§ **RECORDED INFORMATION**
--*--

Definition expected_cell_count (c : TerrainAuthorityContractV1) : Z :=
  let side := saturating_sub_u (control_grid_side c) 1 in
  side * side.

Definition check_cell_flags (index flags : Z) : result TerrainAuthorityContractError unit :=
  if has flags (not_u 8 TERRAIN_CELL_KNOWN_MASK) then Err (UnknownCellFlags index flags)
  else
    let walkable := has flags TERRAIN_CELL_WALKABLE in
    let buildable := has flags TERRAIN_CELL_BUILDABLE in
    let water := has flags TERRAIN_CELL_WATER in
    let blocked := has flags TERRAIN_CELL_BLOCKED in
    if walkable && blocked then Err (ContradictoryCellFlags index flags)
    else if buildable && (negb walkable || blocked || water) then Err (InvalidBuildableCell index flags)
    else Ok tt.

Definition terrain_validate (c : TerrainAuthorityContractV1) : result TerrainAuthorityContractError unit :=
  if decide (version c <> TERRAIN_AUTHORITY_CONTRACT_VERSION) then Err (UnsupportedVersion (version c))
  else if decide (quadrant_size_mm c <= 0) then Err (InvalidQuadrantSize (quadrant_size_mm c))
  else if decide (generator_version c = 0) then Err InvalidGeneratorVersion
  else if decide (~ (TERRAIN_CONTROL_GRID_MIN_SIDE <= control_grid_side c <= TERRAIN_CONTROL_GRID_MAX_SIDE))
  then Err (InvalidControlGridSide (control_grid_side c))
  else if decide (len (elevation_samples_mm c) <> expected_elevation_sample_count c)
  then Err (ElevationSampleCount (expected_elevation_sample_count c) (len (elevation_samples_mm c)))
  else if decide (len (cell_flags c) <> expected_cell_count c)
  then Err (CellFlagCount (expected_cell_count c) (len (cell_flags c)))
  else check_each check_cell_flags 0 (cell_flags c).

(** The bytes written after validation; the counts are written [as u16]. *)
Definition terrain_body (c : TerrainAuthorityContractV1) : list Z :=
  to_le 2 (version c) ++ to_le 8 (fx (quadrant_coord c)) ++ to_le 8 (fy (quadrant_coord c)) ++
  to_le 8 (quadrant_size_mm c) ++ to_le 4 (generator_version c) ++ to_le 8 (recipe_seed c) ++
  to_le 2 (control_grid_side c) ++
  to_le 2 (wrap_u 16 (len (elevation_samples_mm c))) ++ to_le 2 (wrap_u 16 (len (cell_flags c))) ++
  [biome_id c] ++ encode_entries (to_le 4) (elevation_samples_mm c) ++ cell_flags c.

Definition terrain_encode_wire (c : TerrainAuthorityContractV1)
  : result TerrainAuthorityContractError (list Z) :=
  _ ← terrain_validate c; Ok (terrain_body c).

(** [i32::from_le_bytes(payload[offset..offset + 4])], inside the checked length. *)
Definition read_sample (payload : list Z) (index offset : nat)
  : result TerrainAuthorityWireCodecError Z :=
  Ok (wrap_i 32 (from_le (slice payload offset (offset + 4)))).

Definition terrain_decode_wire (payload : list Z)
  : result TerrainAuthorityWireCodecError TerrainAuthorityContractV1 :=
  if decide (len payload < Z.of_nat TERRAIN_AUTHORITY_HEADER_BYTES)
  then Err (PayloadTooShort (len payload) (Z.of_nat TERRAIN_AUTHORITY_HEADER_BYTES))
  else
    let sample_count := from_le (slice payload 40 42) in
    let cell_count := from_le (slice payload 42 44) in
    let expected_total := Z.of_nat TERRAIN_AUTHORITY_HEADER_BYTES + sample_count * 4 + cell_count in
    if decide (len payload <> expected_total) then Err (InvalidLength expected_total (len payload))
    else
      samples ← decode_entries (read_sample payload) 4 0 (Z.to_nat sample_count)
                  TERRAIN_AUTHORITY_HEADER_BYTES;
      let offset := (TERRAIN_AUTHORITY_HEADER_BYTES + 4 * Z.to_nat sample_count)%nat in
      let contract := {|
        version := from_le (slice payload 0 2);
        quadrant_coord := mk_fqc (wrap_i 64 (from_le (slice payload 2 10)))
                                 (wrap_i 64 (from_le (slice payload 10 18)));
        quadrant_size_mm := wrap_i 64 (from_le (slice payload 18 26));
        generator_version := from_le (slice payload 26 30);
        recipe_seed := from_le (slice payload 30 38);
        control_grid_side := from_le (slice payload 38 40);
        biome_id := byte_at payload 44;
        elevation_samples_mm := samples;
        cell_flags := slice payload offset (offset + Z.to_nat cell_count)
      |} in
      _ ← map_err InvalidContract (terrain_validate contract);
      Ok contract.

(** *** Ranges and validity *)

Definition terrain_fields_ok (c : TerrainAuthorityContractV1) : Prop :=
  in_u 16 (version c) /\ coord_fields_ok (quadrant_coord c) /\ in_i 64 (quadrant_size_mm c) /\
  in_u 32 (generator_version c) /\ in_u 64 (recipe_seed c) /\ in_u 16 (control_grid_side c) /\
  is_byte (biome_id c) /\ Forall (in_i 32) (elevation_samples_mm c) /\ are_bytes (cell_flags c).

(** The flag combinations a cell may have. *)
Definition cell_ok (f : Z) : Prop := check_cell_flags 0 f = Ok tt.

#[global] Instance cell_ok_dec f : Decision (cell_ok f).
Proof. unfold cell_ok. destruct (check_cell_flags 0 f) as [[]|]; [left|right]; done. Defined.

Lemma check_cell_flags_Ok i f : check_cell_flags i f = Ok tt <-> cell_ok f.
Proof.
  unfold cell_ok, check_cell_flags.
  destruct (has f (not_u 8 TERRAIN_CELL_KNOWN_MASK)); [done|].
  destruct (has f TERRAIN_CELL_WALKABLE && has f TERRAIN_CELL_BLOCKED); [done|].
  by destruct (has f TERRAIN_CELL_BUILDABLE && _).
Qed.

Lemma terrain_validate_Ok c :
  terrain_validate c = Ok tt <->
  version c = 1 /\ 0 < quadrant_size_mm c /\ generator_version c <> 0 /\
  2 <= control_grid_side c <= 65 /\
  len (elevation_samples_mm c) = control_grid_side c * control_grid_side c /\
  len (cell_flags c) = (control_grid_side c - 1) * (control_grid_side c - 1) /\
  Forall cell_ok (cell_flags c).
Proof.
  unfold terrain_validate, expected_elevation_sample_count, expected_cell_count,
    TERRAIN_AUTHORITY_CONTRACT_VERSION, TERRAIN_CONTROL_GRID_MIN_SIDE, TERRAIN_CONTROL_GRID_MAX_SIDE.
  repeat (case_decide; [split; [done|unfold saturating_sub_u in *; intuition lia]|]).
  rewrite (check_each_Ok _ cell_ok) by apply check_cell_flags_Ok.
  unfold saturating_sub_u in *. split; [|tauto]. intros Hf. split_goals; done || lia.
Qed.

(** *** The codec *)

Lemma counts_fit c :
  terrain_validate c = Ok tt -> in_u 16 (len (elevation_samples_mm c)) /\ in_u 16 (len (cell_flags c)).
Proof. intros (_ & _ & _ & Hs & -> & -> & _)%terrain_validate_Ok. unfold in_u. nia. Qed.

Lemma length_terrain_body c :
  length (terrain_body c) =
  (45 + 4 * length (elevation_samples_mm c) + length (cell_flags c))%nat.
Proof.
  unfold terrain_body. rewrite !length_app, !length_to_le.
  rewrite (length_encode_entries 4) by (intros; apply length_to_le). cbn [length]. lia.
Qed.

Lemma read_sample_enc pre x post i :
  in_i 32 x -> read_sample (pre ++ to_le 4 x ++ post) i (length pre) = Ok x.
Proof.
  intros Hx. unfold read_sample. rewrite (slice_skip _ _ (length pre)) by lia.
  rewrite Nat.sub_diag. replace (length pre + 4 - length pre)%nat with 4%nat by lia.
  rewrite slice_here, (from_le_to_le_i 4 32) by (done || len_solve). done.
Qed.

Lemma decode_terrain_body c :
  terrain_fields_ok c -> terrain_validate c = Ok tt -> terrain_decode_wire (terrain_body c) = Ok c.
Proof.
  intros (Hv & [Hx Hy] & Hs & Hg & Hr & Hc & Hb & He & Hf) Hval.
  destruct (counts_fit c Hval) as [Hn Hm].
  assert (len (terrain_body c) = 45 + len (elevation_samples_mm c) * 4 + len (cell_flags c)) as Hlen
    by (unfold len; rewrite length_terrain_body; lia).
  unfold terrain_decode_wire, TERRAIN_AUTHORITY_HEADER_BYTES. rewrite Hlen.
  rewrite decide_False by (unfold len; lia).
  assert (forall i j n v, slice (terrain_body c) i j = to_le n v -> in_u (8 * Z.of_nat n) v ->
    from_le (slice (terrain_body c) i j) = v) as RU.
  { intros i j n v -> Hin. by apply (from_le_to_le_u n (8 * Z.of_nat n)). }
  assert (forall i j v, slice (terrain_body c) i j = to_le 8 v -> in_i 64 v ->
    wrap_i 64 (from_le (slice (terrain_body c) i j)) = v) as RI.
  { intros i j v -> Hin. by apply (from_le_to_le_i 8 64). }
  rewrite (RU 40%nat 42%nat 2%nat (len (elevation_samples_mm c)))
    by (done || unfold terrain_body; rewrite !wrap_u_small by done; by slice_solve).
  rewrite (RU 42%nat 44%nat 2%nat (len (cell_flags c)))
    by (done || unfold terrain_body; rewrite !wrap_u_small by done; by slice_solve).
  rewrite decide_False by tauto. unfold len. rewrite !Nat2Z.id.
  assert (decode_entries (read_sample (terrain_body c)) 4 0 (length (elevation_samples_mm c)) 45 =
    Ok (elevation_samples_mm c)) as ->.
  { unfold terrain_body. rewrite !app_assoc. rewrite <- (app_assoc _ (encode_entries _ _)).
    match goal with |- decode_entries (read_sample (?pre ++ _)) _ _ _ _ = _ =>
      replace 45%nat with (length pre) by len_solve end.
    apply (decode_encode_entries 4 (to_le 4) (in_i 32)); [intros; apply length_to_le| |done].
    intros. by apply read_sample_enc. }
  cbn [mbind result_bind].
  assert (byte_at (terrain_body c) 44 = biome_id c) as ->
    by (apply byte_at_slice; unfold terrain_body; by slice_solve).
  rewrite (RU 0%nat 2%nat 2%nat (version c)), (RU 26%nat 30%nat 4%nat (generator_version c)),
    (RU 30%nat 38%nat 8%nat (recipe_seed c)), (RU 38%nat 40%nat 2%nat (control_grid_side c))
    by (done || unfold terrain_body; by slice_solve).
  rewrite (RI 2%nat 10%nat (fx (quadrant_coord c))), (RI 10%nat 18%nat (fy (quadrant_coord c))),
    (RI 18%nat 26%nat (quadrant_size_mm c)) by (done || unfold terrain_body; by slice_solve).
  assert (slice (terrain_body c) (45 + 4 * length (elevation_samples_mm c))
            (45 + 4 * length (elevation_samples_mm c) + length (cell_flags c)) = cell_flags c) as ->.
  { unfold terrain_body. rewrite !app_assoc.
    assert (forall a b : list Z, slice (a ++ b) (length a) (length a + length b) = b) as Htail.
    { intros a b. rewrite (slice_skip _ _ (length a)) by lia. rewrite Nat.sub_diag.
      apply slice_all. lia. }
    match goal with |- slice (?pre ++ ?f) ?i ?j = _ => replace i with (length pre); [apply Htail|] end.
    rewrite !length_app, !length_to_le.
    rewrite (length_encode_entries 4) by (intros; apply length_to_le). cbn [length]. lia. }
  destruct c as [? [] ? ? ? ? ? ? ?]; cbn in *. by rewrite Hval.
Qed.

Lemma terrain_decode_sound bs c :
  are_bytes bs -> terrain_decode_wire bs = Ok c ->
  terrain_fields_ok c /\ terrain_validate c = Ok tt /\ terrain_body c = bs.
Proof.
  intros Hb H. unfold terrain_decode_wire, TERRAIN_AUTHORITY_HEADER_BYTES in H.
  case_decide as Hshort; [done|]. destruct (decide _) as [|Hlen]; [done|]. apply dec_stable in Hlen.
  unfold len in Hshort, Hlen.
  assert (in_u 16 (from_le (slice bs 40 42))) as Hn by (apply from_le_slice_range; done || lia).
  assert (in_u 16 (from_le (slice bs 42 44))) as Hm by (apply from_le_slice_range; done || lia).
  set (n := from_le (slice bs 40 42)) in *. set (m := from_le (slice bs 42 44)) in *.
  unfold in_u in Hn, Hm. apply bind_Ok in H as (samples & Hs & H).
  apply (decode_entries_Ok 4 (to_le 4) (in_i 32)) in Hs as (Ln & Hs & Es); [|..|done|lia].
  2: { intros l i o a Hl Hle [= <-]. split; [apply wrap_i_range; lia|].
       rewrite to_le_wrap_i, to_le_slice by (done || lia). done. }
  remember (45 + 4 * Z.to_nat n)%nat as off eqn:Eoff. remember (off + Z.to_nat m)%nat as last eqn:El.
  apply bind_Ok in H as ([] & Hval & [= <-]). apply map_err_Ok in Hval.
  destruct (counts_fit _ Hval) as [Hcn Hcm]; cbn in Hcn, Hcm. split_goals; [|done|].
  - unfold terrain_fields_ok; cbn [version quadrant_coord quadrant_size_mm generator_version recipe_seed
      control_grid_side biome_id elevation_samples_mm cell_flags].
    split_goals; try (apply from_le_slice_range; done || lia); try (apply wrap_i_range; lia); try done.
    + split; cbn; apply wrap_i_range; lia.
    + destruct (lookup_lt_is_Some_2 bs 44 ltac:(lia)) as [b E]. unfold byte_at. rewrite E.
      by apply (Forall_lookup_1 _ _ _ _ Hb E).
    + by apply slice_bytes.
  - unfold terrain_body; cbn [version quadrant_coord quadrant_size_mm generator_version recipe_seed
      control_grid_side biome_id elevation_samples_mm cell_flags fx fy].
    rewrite Es, !wrap_u_small by done. unfold len.
    rewrite Ln, length_slice, El, Nat.add_sub', !Z2Nat.id by lia. subst n m.
    rewrite <- slice_one, !to_le_wrap_i, !to_le_slice by (done || lia).
    rewrite <- !slice_split by lia. apply slice_all. lia.
Qed.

--*--

§ **DIRECTIONS FOR THIS TASK**
Using the records above, write out exactly the lines between the one holding "Ok (wrap_i 32" and the one holding "let expected_total := Z.of_nat", inclusive; leave everything else out.

§ **EXERCISE SOLUTION**
  Ok (wrap_i 32 (from_le (slice payload offset (offset + 4)))).

Definition terrain_decode_wire (payload : list Z)
  : result TerrainAuthorityWireCodecError TerrainAuthorityContractV1 :=
  if decide (len payload < Z.of_nat TERRAIN_AUTHORITY_HEADER_BYTES)
  then Err (PayloadTooShort (len payload) (Z.of_nat TERRAIN_AUTHORITY_HEADER_BYTES))
  else
    let sample_count := from_le (slice payload 40 42) in
    let cell_count := from_le (slice payload 42 44) in
    let expected_total := Z.of_nat TERRAIN_AUTHORITY_HEADER_BYTES + sample_count * 4 + cell_count in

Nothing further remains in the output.